Coping with Pain
If you break your leg while playing football, years later when you watch a football game, the pain won’t resurface. But if your loved one rejected you, and it rained heavily that day, then a downpour on another day could fill your mind with the same memories – emotional pain echoes through a longer period. With poor self-care habits, even a minor issue could niggle over your mind for months, and a slight provocation could cause havoc inside of you.
When someone hates you and judges your intentions wrongly, the hurt could be worse than the pain of broken limbs. If you fall on a slippery path, even strangers may rush to care for you, but if you were taunted or humiliated by your boss, even your best friends might not realize what you are going through. People may empathize with your physical suffering, but hardly anyone knows your emotional struggles.
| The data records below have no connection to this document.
(* ===== verification/NvmeInit.v ===== *)
(** * The NVMe target: set-up and tear-down

    The callbacks init_tgt, deinit_tgt, init_queue and deinit_queue of
    targets/nvme/ublk.nvme_vfio.cpp, and the huge pages behind its pool. *)

From S2P Require Import Prelude UblkCmd DmaBuf Nvme NvmeDma NvmeRing Params NvmeAdmin Json Ctrl QueueSetup DevSetup TgtInit NvmeVfio.

(** ** Huge pages *)

(** /proc/meminfo and /proc/sys/vm/nr_hugepages: the size of a huge page in kB
    (0: not found), how many are free, how many there are (or errno), and the
    attempt to change their number (0 or errno). *)
Class HugePages (S : Type) := {
  hp_size_kb : S -> Z;
  hp_free : S -> Z;
  hp_total : S -> Z + Z;
  hp_write : Z -> S -> Z * S
}.

Section pages.
Context {S : Type} `{!HugePages S}.

Definition nvme_get_hugepage_size (s : S) : Z := u64 (hp_size_kb s * 1024).
Definition nvme_get_free_hugepages (s : S) : Z := hp_free s.

Definition nvme_adjust_hugepages (delta : Z) (s : S) : Z * S :=
  if delta =? 0 then (0, s)
  else match hp_total s with
  | inr errno => (- errno, s)
  | inl current =>
      let new_pages := current + delta in
      let '(errno, s) := hp_write (if new_pages <? 0 then 0 else new_pages) s in (- errno, s)
  end.

(** The result and how many pages were added. *)
Definition nvme_ensure_hugepages (needed_bytes hugepage_size : Z) (s : S) : Z * Z * S :=
  let needed := (needed_bytes + hugepage_size - 1) / hugepage_size in
  let free := nvme_get_free_hugepages s in
  if needed <=? free then (0, 0, s)
  else
    let extra := needed - free in
    let '(ret, s) := nvme_adjust_hugepages extra s in
    if ret <? 0 then (ret, 0, s)
    else if nvme_get_free_hugepages s <? needed then (- ENOMEM, 0, s)
    else (0, extra, s).

(** [nvme_dmabuf_pool_init] with the pages it takes: [extra_hugepages] is not reset
    when the mapping fails. *)
Definition pool_init_pages (map : Z -> Z + Z) (d : nvme_vfio_tgt_data) (s : S) : Z * Z * nvme_vfio_tgt_data * S :=
  let l := nvme_pool_layout (nr_io_queues d) (nvme_queue_depth d) (nvme_max_io_buf d) in
  let total := round_up (identify_buf_off l + PAGE_SIZE) (hugepage_size d) in
  let '(pages, extra, s) := nvme_ensure_hugepages total (hugepage_size d) s in
  let '(ret, d) := nvme_dmabuf_pool_init (fun _ => pages) map d in
  if (0 <=? pages) && (ret <? 0) then (ret, extra, d, snd (nvme_adjust_hugepages (- extra) s))
  else (ret, extra, d, s).
End pages.

(** ** The target *)

Record nvme_all {C : Type} := mk_nvme_all {
  na_dev : nvme_dev C;
  na_vfio : vfio_data;
  na_extra : Z;       (* extra_hugepages *)
  na_pci : string;
  na_numa : Z
}.
#[global] Arguments nvme_all : clear implicits.
#[global] Arguments mk_nvme_all {C}.

Inductive nvme_opt := NvPci (addr : string) | NvNoiommu.

Definition nvme_option (acc : option string * bool) (o : nvme_opt) : option string * bool :=
  match o with NvPci a => (Some a, snd acc) | NvNoiommu => (fst acc, true) end.

(** What the target asks of the rest of the system: whether a mapping ioctl
    succeeds, what mmap(2) gives the pool, the pagemap (memory, descriptor,
    contents) and whether the array of queues can be allocated. *)
Record nvme_env := mk_nvme_env {
  ne_ioas_map : Z -> Z -> Z -> bool;
  ne_map : Z -> Z + Z;
  ne_pagemap : bool * (Z + Z) * (Z -> Z -> list Z + Z);
  ne_calloc : bool
}.

Section init.
Context `{!JsonText} {C : Type} `{!NvmeCtrl C} {S : Type} `{!VfioSys S, !HugePages S}.
Notation dev := (ublksrv_dev (nvme_all C)).
Variable mem : Z -> bool.
Variable env : nvme_env.

(** What calloc(3) returns, with a controller behind it. *)
Definition zero_nvme_data : nvme_vfio_tgt_data :=
  mk_nvme_data 0 0 false false false [] 0 0 0 0 0 0 0 (mk_pool 0 0 None 0) (mk_layout 0 0 0 0) 0 0.
Definition zero_nvme (c : C) : nvme_all C :=
  mk_nvme_all (mk_nvme_dev zero_nvme_data zero_nvmeq [] 0 0 0 c) (mk_vfio 0 0 0 0 0 0 false false 0 0) 0 "" 0.

Definition na_set_dev (d : nvme_dev C) (a : nvme_all C) : nvme_all C := mk_nvme_all d (na_vfio a) (na_extra a) (na_pci a) (na_numa a).
Definition na_set_vfio (v : vfio_data) (a : nvme_all C) : nvme_all C := mk_nvme_all (na_dev a) v (na_extra a) (na_pci a) (na_numa a).

(** ** Clean-up *)

(** [for (i = 0; i < nr_io_queues; i++)] over the queues there are. *)
Fixpoint delete_queues (n : nat) (i : Z) (d : nvme_dev C) : option (nvme_dev C) :=
  match n with
  | O => Some d
  | Datatypes.S n =>
      '(_, d) ← nvme_delete_io_queue (i + 1) d;
      q ← io_queues (nv d) !! Z.to_nat i;
      delete_queues n (i + 1) (put_ioq (Z.to_nat i) (nvme_queue_deinit q) d)
  end.

(** The controller and the system afterwards; the data is freed.  An array that
    was not allocated is empty. *)
Definition nvme_vfio_cleanup (a : nvme_all C) (shutdown_ctrl : bool) (s : S) : option (C * S) :=
  let d := na_dev a in
  d ← (match io_queues (nv d) with
       | [] => Some d
       | _ => delete_queues (Z.to_nat (nr_io_queues (nv d))) 0 d
       end);
  let d := if shutdown_ctrl then nvme_shutdown_controller d else d in
  let s := close_vfio (na_vfio a) s in
  Some (nv_ctrl d, snd (nvme_adjust_hugepages (- na_extra a) s)).

(** ** init_tgt *)

Definition sizeof_nvme_io_priv : Z := 56.

Definition nvme_vfio_setup_tgt (junk : ublk_params) (dv : dev) : option (Z * dev) :=
  '(ret, p) ← ublk_json_read_params junk (dv_jbuf dv);
  if negb (ret =? 0) then Some (ret, dv)
  else
    p ← p;
    Some (0, set_tgt (u64 (Z.shiftl (dev_sectors (p_basic p)) 9)) (queue_depth (dv_info dv)) 0 (extra_ios (dv_tgt dv))
      (sizeof_io_tgt + sizeof_nvme_io_priv) (tgt_fds (dv_tgt dv)) dv).

Definition nvme_vfio_recover_tgt (junk : ublk_params) (dv : dev) : option (Z * dev) := nvme_vfio_setup_tgt junk dv.

(** The checks of the device information. *)
Definition nvme_check_info (info : ublksrv_ctrl_dev_info) (hps : Z) : bool :=
  let buf := max_io_buf_bytes info in
  negb (has (dev_flags info) UBLK_F_AUTO_BUF_REG) && negb (has (dev_flags info) UBLK_F_SUPPORT_ZERO_COPY) &&
  (1 <=? nr_hw_queues info) && (nr_hw_queues info <=? 64) && (1 <=? queue_depth info) && (queue_depth info <=? 4096) &&
  (PAGE_SIZE <=? buf) && (buf <=? Z.shiftl 2 20) && (buf <=? hps) && (Z.land buf (buf - 1) =? 0).

(** The fields set before the device is opened. *)
Definition nvme_fill (info : ublksrv_ctrl_dev_info) (hps : Z) (force : bool) (d : nvme_vfio_tgt_data) : nvme_vfio_tgt_data :=
  mk_nvme_data (nsid d) (lba_shift d) (has (dev_flags info) UBLK_F_USER_COPY) (use_noiommu d) force (io_queues d)
    (nr_hw_queues info) (queue_depth info) (max_io_buf_bytes info) (db_stride d) (bar0 d) (sgls d) 0x100000000
    (dma_pool d) (layout d) (queue_alloc_off d) hps.

(** What [nvme_vfio_setup] and the capabilities say. *)
Definition nvme_opened (v : vfio_data) (cap : Z) (d : nvme_vfio_tgt_data) : nvme_vfio_tgt_data :=
  mk_nvme_data (nsid d) (lba_shift d) (user_copy d) (v_use_noiommu v) (force_noiommu d) (io_queues d) (nr_io_queues d)
    (nvme_queue_depth d) (nvme_max_io_buf d) (Z.shiftl 1 (Z.land (Z.shiftr cap 32) 0xf) * 4) (v_bar0 v) (sgls d)
    (next_iova d) (dma_pool d) (layout d) (queue_alloc_off d) (hugepage_size d).

Definition set_dma_pool (p : dma_buf_pool) (d : nvme_vfio_tgt_data) : nvme_vfio_tgt_data := set_pool_layout p (layout d) d.

(** From the pool to the running controller: the result (-1: [goto err]), the
    parameters and the data. *)
Definition nvme_start (a : nvme_all C) (s : S) : option (Z * option ublk_params * nvme_all C * S) :=
  let d := na_dev a in
  let '(ret, extra, n, s) := pool_init_pages (ne_map env) (nv d) s in
  let a := mk_nvme_all (set_nv n d) (na_vfio a) extra (na_pci a) (na_numa a) in
  if ret <? 0 then Some (-1, None, a, s)
  else
    let '(ret, p) := if negb (nvme_use_iommu n)
                     then let '(ok, fd, pread) := ne_pagemap env in dma_buf_pool_read_pagemap ok fd pread (dma_pool n)
                     else (0, dma_pool n) in
    let a := na_set_dev (set_nv (set_dma_pool p n) d) a in
    if ret <? 0 then Some (-1, None, a, s)
    else
      '(ret, p, d) ← start_controller (ne_ioas_map env) (ne_calloc env) (na_dev a);
      Some (ret, p, na_set_dev d a, s).

(** Opening the device and starting it: what follows the options. *)
Definition nvme_open_and_start (info : ublksrv_ctrl_dev_info) (hps : Z) (pci : string) (force : bool) (c : C) (s : S)
    : option (Z * option ublk_params * nvme_all C * S) :=
  let a := zero_nvme c in
  let '(ret, s) := if force then nvme_enable_noiommu_mode s else (0, s) in
  if ret <? 0 then Some (-1, None, a, s)
  else
    let d := set_nv (nvme_fill info hps force (nv (na_dev a))) (na_dev a) in
    let a := mk_nvme_all d (mk_vfio (-1) (-1) (-1) (-1) 0 0 false force 0 0) 0 "" 0 in
    if 16 <=? Z.of_nat (String.length pci) then Some (-1, None, a, s)
    else
      let '(numa, s) := get_pci_numa_node pci s in
      let '(ret, v, s) := nvme_vfio_setup pci (na_vfio a) s in
      let a := mk_nvme_all d v 0 pci numa in
      if ret <? 0 then Some (-1, None, a, s)
      else
        let cap := nvme_readq NVME_REG_CAP d in
        let n := nvme_opened v cap (nv d) in
        let a := na_set_dev (set_nv n d) a in
        if nvme_validate_params n cap <? 0 then Some (-1, None, a, s)
        else nvme_start a s.

(** [c]: the controller behind the address; it and the system are given back. *)
Definition nvme_vfio_init_tgt (argc : Z) (opts : list nvme_opt) (junk : ublk_params) (c : C) (dv : dev) (s : S)
    : option (Z * dev * C * S) :=
  let info := dv_info dv in
  let hps := nvme_get_hugepage_size s in
  if hps =? 0 then Some (- EINVAL, dv, c, s)
  else if negb (nvme_check_info info hps) then Some (- EINVAL, dv, c, s)
  else if ublksrv_is_recovering argc (dv_ctrl dv) then
    '(ret, dv) ← nvme_vfio_recover_tgt junk dv; Some (ret, dv, c, s)
  else
    let '(pci, force) := foldl nvme_option (None, false) opts in
    match pci with
    | None => Some (- EINVAL, dv, c, s)
    | Some pci =>
        '(ret, p, a, s) ← nvme_open_and_start info hps pci force c s;
        if ret <? 0 then
          '(c, s) ← nvme_vfio_cleanup a false s;
          Some (-1, dv_set_data None dv, c, s)
        else
          p ← p;
          let dv := dv_set_data (Some a) dv in
          dv ← jwrite (ublk_json_write_dev_info mem info) dv;
          dv ← jwrite (ublk_json_write_target_base mem (mk_tgt_base "nvme_vfio" 0 (nv_dev_size (na_dev a)))) dv;
          dv ← jwrite (ublk_json_write_tgt_str mem "pci_addr" (Some (na_pci a))) dv;
          dv ← jwrite (ublk_json_write_params mem p) dv;
          '(ret, dv) ← nvme_vfio_setup_tgt junk dv;
          Some (ret, dv, nv_ctrl (na_dev a), s)
    end.

(** Nothing is done when there is no data. *)
Definition nvme_vfio_deinit_tgt (dv : dev) (s : S) : option (option C * S) :=
  match dv_data dv with
  | None => Some (None, s)
  | Some a => '(c, s) ← nvme_vfio_cleanup a true s; Some (Some c, s)
  end.

(** ** Queues *)

(** [for (int tag = 0; tag < depth; tag++)]: the private data of the tags; the
    page of a tag is 512 words. *)
Fixpoint init_privs (n : nat) (tag qid : Z) (d : nvme_vfio_tgt_data) : option (Z * list nvme_io_priv * nvme_vfio_tgt_data) :=
  match n with
  | O => Some (0, [], d)
  | Datatypes.S n =>
      let prp := nvme_pool_get_prp d qid tag in
      '(iova, m, d) ← nvme_map_dma (ne_ioas_map env) prp PAGE_SIZE no_mapping d;
      let priv := mk_io_priv no_mapping (mk_mapping (map_vaddr m) iova (map_size m)) prp (replicate 512 0) in
      if iova =? 0 then Some (-1, [priv], d)
      else '(ret, privs, d) ← init_privs n (tag + 1) qid d; Some (ret, priv :: privs, d)
  end.

(** The target's data comes from the device; [None]: it is NULL. *)
Definition nvme_vfio_init_queue (qid : Z) (dv : dev) : option (Z * list nvme_io_priv * nvme_vfio_tgt_data) :=
  a ← dv_data dv;
  let d := nv (na_dev a) in
  init_privs (Z.to_nat (nvme_queue_depth d)) 0 qid d.

Definition nvme_vfio_deinit_queue (privs : list nvme_io_priv) : list nvme_io_priv :=
  map (fun p => mk_io_priv (nvme_unmap_dma (data_mapping p)) (nvme_unmap_dma (prp_mapping p)) (prp_vaddr p) (prp_list p)) privs.
End init.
We often hear of someone who committed suicide because of his or her inability to cope with rejection by their lover. What does this prove? Emotional trauma is more intense than physical suffering. While medicines could remove or at least camouflage the bodily pain, emotional wounds could increase with time, and hence they require a different approach.
Since the triggers and association of emotional pain are many, the least we can do is stop accusing others for our misery. Instead, let’s choose more humane and sensitive care for our inner world.
Playing the mistaken blame-game
The common mistake most people commit when emotionally troubled: hover on extremes- hold others guilty or indulge in self-pity. We lose the ability to see the suffering for what it is objectively. Blame ensures we look for external reasons for our frustrations and thereby stay disconnected from our true self that is pure and blameless. Even if you convince another person that he is the cause of your suffering, can you change your unhappy state within? Sadly, most people are caught playing the terrible blame-game with no winners. It’s when you pull up your socks you stand a chance to transform a miserable state to a more peaceful existence.